249 F. 474 | 6th Cir. | 1918
Defendant in error was struck and injured .by defendant’s train while crossing on foot, defendant’s railroad tracks on Third street, in Canton, Ohio, at about 8:30 o’clock on an evening in May. There was substantial evidence tending to support each of the allegations of negligence submitted to the jury, viz. an excessive speed of the train, failure to give warning of the train’s approach by bell and whistle or otherwise, and failure to maintain a gate at the west side of the crossing. The only point made here (raised by motion to direct verdict) is that, as matter of law, plaintiff was guilty of contributory negligence.

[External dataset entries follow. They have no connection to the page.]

(* ===== verification/OverrideTheorems.v ===== *)
(** The properties of the overrides and of the boundary's errors, with the sample they run
    on: an imported Trojan node whose password and name a user has changed. *)
From S2P Require Import Prelude Diagnostics IRTypes IRValidate Catalog Network URLText ApiError.
From S2P Require Import NodePatch Override OverrideFacts Sample.

(** * Helpers *)

Lemma auth_secrets_kind a old p v :
  auth_secrets (AuthPatch_apply a old) !! p = Some v →
  auth_kind (AuthPatch_apply a old) = ap_Kind a.
Proof.
  unfold AuthPatch_apply.
  repeat match goal with |- context [ap_Kind a =s ?k] =>
    destruct (String.eqb_spec (ap_Kind a) k) as [->|] end; simpl; try done.
Qed.

Lemma auth_secrets_path a p v :
  auth_secrets a !! p = Some v → p ∈ ["/auth/password"; "/auth/uuid"; "/auth/username"].
Proof.
  destruct a; simpl; intros H; try (by rewrite lookup_empty in H);
    repeat match goal with
    | H : <[_ := _]> _ !! _ = Some _ |- _ => apply lookup_insert_Some in H as [[<- _]|[_ H]]
    | H : {[_ := _]} !! _ = Some _ |- _ => apply lookup_singleton_Some in H as [<- _]
    end; apply (bool_decide_eq_true_1 _); reflexivity.
Qed.

Lemma auth_secrets_same a b p v :
  auth_kind a = auth_kind b → auth_secrets a !! p = Some v → is_Some (auth_secrets b !! p).
Proof.
  destruct a, b; simpl; intros Hk H; try discriminate Hk; try (by rewrite lookup_empty in H);
    repeat match goal with
    | H : <[_ := _]> _ !! _ = Some _ |- _ => apply lookup_insert_Some in H as [[<- _]|[_ H]]
    | H : {[_ := _]} !! _ = Some _ |- _ => apply lookup_singleton_Some in H as [<- _]
    end; by eexists.
Qed.

Lemma named_auth d a p :
  ov_Node d ≫= np_Auth = Some a → p ∈ ["/auth/password"; "/auth/uuid"; "/auth/username"] →
  p ∈ Fields d ↔ se_present (patch_secret a p) = true.
Proof.
  intros Ha Hp. rewrite elem_of_Fields. unfold has.
  destruct (ov_Node d) as [n|]; [|done]. simpl in Ha.
  repeat (apply elem_of_cons in Hp as [->|Hp];
    [cbn; rewrite Ha; cbn; split; [by intros []|]; intros H; split; [exact H|];
     apply (bool_decide_eq_true_1 _); reflexivity|]).
  by apply elem_of_nil in Hp.
Qed.

Lemma not_field d p : p ∉ Fields d → p ∈ field_paths → has d p = false.
Proof. intros Hn Hp. destruct (has d p) eqn:E; [|done]. destruct Hn. by apply elem_of_Fields. Qed.

Lemma unnamed {A} d p (f : Document → option A) :
  p ∈ field_paths → (has d p = given (f d)) → p ∉ Fields d → f d = None.
Proof. intros Hp Hh Hn. apply not_field in Hn; [|done]. rewrite Hh in Hn. by destruct (f d). Qed.

Section Overrides.
Context {P : Platform} {F : ApiFields} {B : Boundary}.

(** The secrets a document does not name are the source's. *)
Lemma Effective_secret base next d (p v : string) :
  Effective base next (patch_of d) → auth_secrets (n_Auth next) !! p = Some v → p ∉ Fields d →
  if auth_kind (n_Auth base) =s auth_kind (n_Auth next)
  then auth_secrets (n_Auth base) !! p = Some v else v = "".
Proof.
  intros He Hv Hn. assert (Ea := eff_auth _ _ _ He). unfold patch_of in Ea.
  destruct (ov_Node d ≫= np_Auth) as [a|] eqn:Eo.
  - assert (np_Auth (from_option id empty_patch (ov_Node d)) = Some a) as Hpa
      by (by destruct (ov_Node d)).
    rewrite Hpa in Ea. simpl in Ea. rewrite Ea in Hv |- *.
    assert (Hk := auth_secrets_kind _ _ _ _ Hv). rewrite Hk.
    assert (se_present (patch_secret a p) = false) as Hp.
    { destruct (se_present _) eqn:E; [|done]. destruct Hn.
      eapply named_auth; eauto using auth_secrets_path. }
    assert (Hs := AuthPatch_apply_secret _ _ _ _ Hv). unfold SecretPatch_apply in Hs. rewrite Hp in Hs.
    simpl in Hs. destruct (String.eqb_spec (auth_kind (n_Auth base)) (ap_Kind a)) as [E|E]; [|done].
    destruct (auth_secrets_same _ (n_Auth base) _ _ (eq_trans Hk (eq_sym E)) Hv) as [w Hw].
    rewrite Hw in Hs |- *. simpl in Hs. by rewrite Hs.
  - assert (np_Auth (from_option id empty_patch (ov_Node d)) = None) as Hpa
      by (by destruct (ov_Node d)).
    rewrite Hpa in Ea. simpl in Ea. rewrite Ea in Hv |- *. by rewrite String.eqb_refl.
Qed.

(** * The properties *)


(** Restoring every overridden field returns to the source: the document that is left
    is empty, and the effective node, name and fields are the source's. *)
Theorem restore_returns_source base name d :
  Node_Validate base = None → Fields d ≠ [] →
  ∃ d', Combine d None None (Fields d) = Ok d' ∧ Empty d' = true ∧
        override_Merge base name d' = Ok (base, name, []).
Proof.
  intros Hv Hf. unfold Combine. simpl.
  set (d1 := {| ov_SchemaVersion := SchemaVersion; ov_Name := ov_Name d; ov_Node := ov_Node d |}).
  assert (Fields d = Fields d1) as E by reflexivity. rewrite E in Hf |- *.
  rewrite Restore_all by done. eexists. split; [done|]. split; [done|]. by apply override_Merge_empty.
Qed.

(** Restoring accepts exactly the lists of distinct paths that name a field, whatever
    their order; it takes these fields and, for an object, what is inside it, and leaves
    every other field with its value. *)
Theorem Restore_exact d paths :
  paths ≠ [] →
  (Restore d paths = if bool_decide (NoDup paths ∧ Forall (λ p, p ∈ field_paths) paths)
                     then Ok (drop_empty (restrict (λ p, bool_decide (p ∉ paths)) d))
                     else Err ErrRestore) ∧
  (∀ paths', paths' ≡ₚ paths → Restore d paths' = Restore d paths) ∧
  (∀ d', Restore d paths = Ok d' → ∀ p,
     p ∈ Fields d' ↔ p ∈ Fields d ∧ p ∉ paths ∧ section_of p ∉ paths).
Proof.
  intros Hne. split; [by apply Restore_spec|]. split.
  - intros paths' Hp. assert (paths' ≠ []) as Hne'.
    { intros ->. by apply Permutation_nil_l in Hp. }
    rewrite !Restore_spec by done.
    assert (bool_decide (restorable paths') = bool_decide (restorable paths)) as ->.
    { apply bool_decide_ext. unfold restorable. by rewrite Hp. }
    destruct (bool_decide _); [|done]. do 2 f_equal. apply restrict_ext. intros q _. cbv beta.
    apply bool_decide_ext. by rewrite Hp.
  - intros d' Hd p. rewrite Restore_spec in Hd by done. destruct (bool_decide (restorable paths)); [|done].
    injection Hd as <-. rewrite Fields_drop_empty, elem_of_Fields_restrict.
    by rewrite !bool_decide_eq_true.
Qed.


(** A later patch of the authentication takes the place of the earlier one: a secret
    that was overridden and that the later patch does not mention is the source's again. *)
Theorem later_auth_patch_forgets base name old add a d next name' fields p v :
  NodeRoundTrip → np_Auth add = Some a → Combine old None (Some add) [] = Ok d →
  override_Merge base name d = Ok (next, name', fields) →
  auth_kind (n_Auth base) = auth_kind (n_Auth next) →
  p ∈ Fields old → auth_secrets (n_Auth next) !! p = Some v → se_present (patch_secret a p) = false →
  p ∉ fields ∧ auth_secrets (n_Auth base) !! p = Some v.
Proof.
  intros HR Ha Hc Hm Hk Hold Hv Hp.
  destruct (override_Merge_ok _ _ _ _ _ _ HR Hm) as (_ & _ & -> & _ & He).
  assert (ov_Node d ≫= np_Auth = Some a) as Hda.
  { unfold Combine, mergeNodePatch in Hc. destruct (given (np_Protocol add)) eqn:Ep; [done|].
    unfold given in Ep. rewrite Ep, Ha in Hc. cbn [nodePatchEmpty np_Auth or_old absent] in Hc.
    rewrite !andb_false_r in Hc. simpl in Hc. injection Hc as <-. reflexivity. }
  assert (p ∉ Fields d) as Hn.
  { intros Hin. eapply named_auth in Hin; eauto using auth_secrets_path. congruence. }
  split; [done|]. assert (Hs := Effective_secret _ _ _ _ _ He Hv Hn). rewrite Hk in Hs.
  by rewrite String.eqb_refl in Hs.
Qed.

(** (C34) Whatever the error, the response shows a code of the allow-list with its message,
    at most sixteen details, each with a path of known fields and indices and an identifier
    that is valid or absent, and a request identifier of the safe alphabet. *)
Theorem Response_safe err requestID :
  let r := Response (AsError err) requestID in
  (∃ status, errorDefinitions !! eb_Code (er_Error r) = Some (status, eb_Message (er_Error r))) ∧
  (length (eb_Details (er_Error r)) ≤ 16)%nat ∧
  Forall safe_detail_ok (eb_Details (er_Error r)) ∧
  (er_RequestID r = "unavailable" ∨ requestIDPattern (er_RequestID r) = true).
Proof.
  unfold Response. cbn [er_Error eb_Code eb_Message eb_Details er_RequestID].
  destruct (NewError_safe (Error_Code (AsError err)) (ae_details (AsError err))) as ([[st m] Hd] & Hl & Hf).
  split; [|split; [exact Hl|split; [exact Hf|]]].
  - exists st. by rewrite Hd.
  - unfold safeRequestID. destruct (requestIDPattern requestID) eqn:E; [by right|by left].
Qed.

End Overrides.

(** * The sample *)

#[export] Instance sample_api : ApiFields :=
  {| KnownField := λ f, bool_decide (f ∈ ["node"; "protocol"; "security"; "short_id"]) |}.
#[export] Instance sample_boundary : Boundary :=
  {| ValidateDTO := λ _ dto,
       match dto with
       | DTO_NodePatch p => if nodePatchEmpty (Some p) then Some (NewError MalformedRequest []) else None
       | DTO_NodePatchRequest _ => None
       end;
     NodeText := Node; marshalNode := Some; DecodeNode := Some |}.

Lemma sample_round_trip : NodeRoundTrip.
Proof. intros n _. by exists n. Qed.

Definition password_patch (password username : SecretPatch) : AuthPatch :=
  {| ap_Kind := AuthPassword; ap_Method := None; ap_Cipher := None; ap_Password := password;
     ap_UUID := no_secret; ap_Username := username |}.
Definition auth_patch (a : AuthPatch) : NodePatch :=
  {| np_Protocol := None; np_Endpoint := None; np_Auth := Some a; np_Transport := None;
     np_Security := None; np_Features := None |}.
Definition sample_source : Node := sample_node "source.example" "from-source".
(** The user has changed the name and the password. *)
Definition sample_override : Document :=
  {| ov_SchemaVersion := 1; ov_Name := Some "Custom";
     ov_Node := Some (auth_patch (password_patch (ReplaceSecret "from-user") no_secret)) |}.
(** A later patch that names the authentication but not its password. *)
Definition sample_later : NodePatch := auth_patch (password_patch no_secret no_secret).

Definition effective_password (d : Document) : option string :=
  match override_Merge sample_source "Source" d with
  | Ok (next, _, _) => auth_secrets (n_Auth next) !! "/auth/password"
  | Err _ => None
  end.

(** The node the sample merges to, and what the later patch makes of the document. *)
Definition merged_node (d : Document) : Node :=
  match override_Merge sample_source "Source" d with Ok (next, _, _) => next | Err _ => sample_source end.
Definition combined (old : Document) (add : NodePatch) : Document :=
  match Combine old None (Some add) [] with Ok d => d | Err _ => no_document end.

Example sample_passwords :
  effective_password sample_override = Some "from-user" ∧
  effective_password (combined sample_override sample_later) = Some "from-source".
Proof. split; vm_compute; reflexivity. Qed.



(** * Witnesses *)


Lemma restore_returns_source_witness :
  ∃ d', Combine sample_override None None ["/auth"; "/auth/password"; "/name"] = Ok d' ∧
        override_Merge sample_source "Source" d' = Ok (sample_source, "Source", []).
Proof.
  assert (Fields sample_override = ["/auth"; "/auth/password"; "/name"]) as H
    by (vm_compute; reflexivity).
  rewrite <-H. destruct (restore_returns_source sample_source "Source" sample_override) as (d' & Hd & _ & Hm).
  - vm_compute. reflexivity.
  - rewrite H. discriminate.
  - exists d'. split; [exact Hd|exact Hm].
Defined.

Lemma Restore_exact_witness :
  Restore sample_override ["/auth/password"] = Restore sample_override ["/auth/password"] ∧
  ∀ d', Restore sample_override ["/auth/password"] = Ok d' → "/name" ∈ Fields d'.
Proof.
  destruct (Restore_exact sample_override ["/auth/password"]) as (_ & Hp & Hf); [discriminate|].
  split; [by apply Hp|]. intros d' Hd. apply (Hf d' Hd).
  split_and!; apply (bool_decide_eq_true_1 _); vm_compute; reflexivity.
Defined.


Lemma later_auth_patch_forgets_witness :
  "/auth/password" ∈ Fields sample_override ∧
  "/auth/password" ∉ Fields (combined sample_override sample_later).
Proof.
  split; [apply (bool_decide_eq_true_1 _); vm_compute; reflexivity|].
  eapply (later_auth_patch_forgets sample_source "Source" sample_override sample_later
            (password_patch no_secret no_secret) (combined sample_override sample_later)
            (merged_node (combined sample_override sample_later)) "Custom" _ _ "from-source"
            sample_round_trip); try (vm_compute; reflexivity).
  apply (bool_decide_eq_true_1 _); vm_compute; reflexivity.
Defined.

The specific contention is that it was contributory negligence, as matter of law, for plaiutiff to cross under these conditions. This contention must be rejected. While the testimony presented a question of fact as to plaintiff’s negligence, it was not conclusive. Erie R. R. Co. v. Weber (C. C. A. 6) 207 Fed. 293, 125 C. C. A. 37. That the burden of proof of contributory negligence was on defendant, and that the testimony must, on this review, be taken most strongly in plaintiff’s favor, are commonplaces. The case differs from Memphis Street Ry. Co. v. Bobo, 232 Fed. 708, 712, 146 C. C. A. 634, for the reason, if Cor no other, that it there appeared that the conductor whose negligence was in question “knew that the cloud of dust and smoke which obstructed his view to the south [made by a train which had just passed] would be scattered and dissipated in a few moments.” In the instant case we cannot say that plaintiff was bound to assume that the conditions interfering with sight and sound would speedily disappear. The jury would have been warranted in concluding even that the smoky condition did not proceed entirely from the standing yard engine, and that noise was more or less incident to the general situation.
The judgment of the District Court should be affirmed.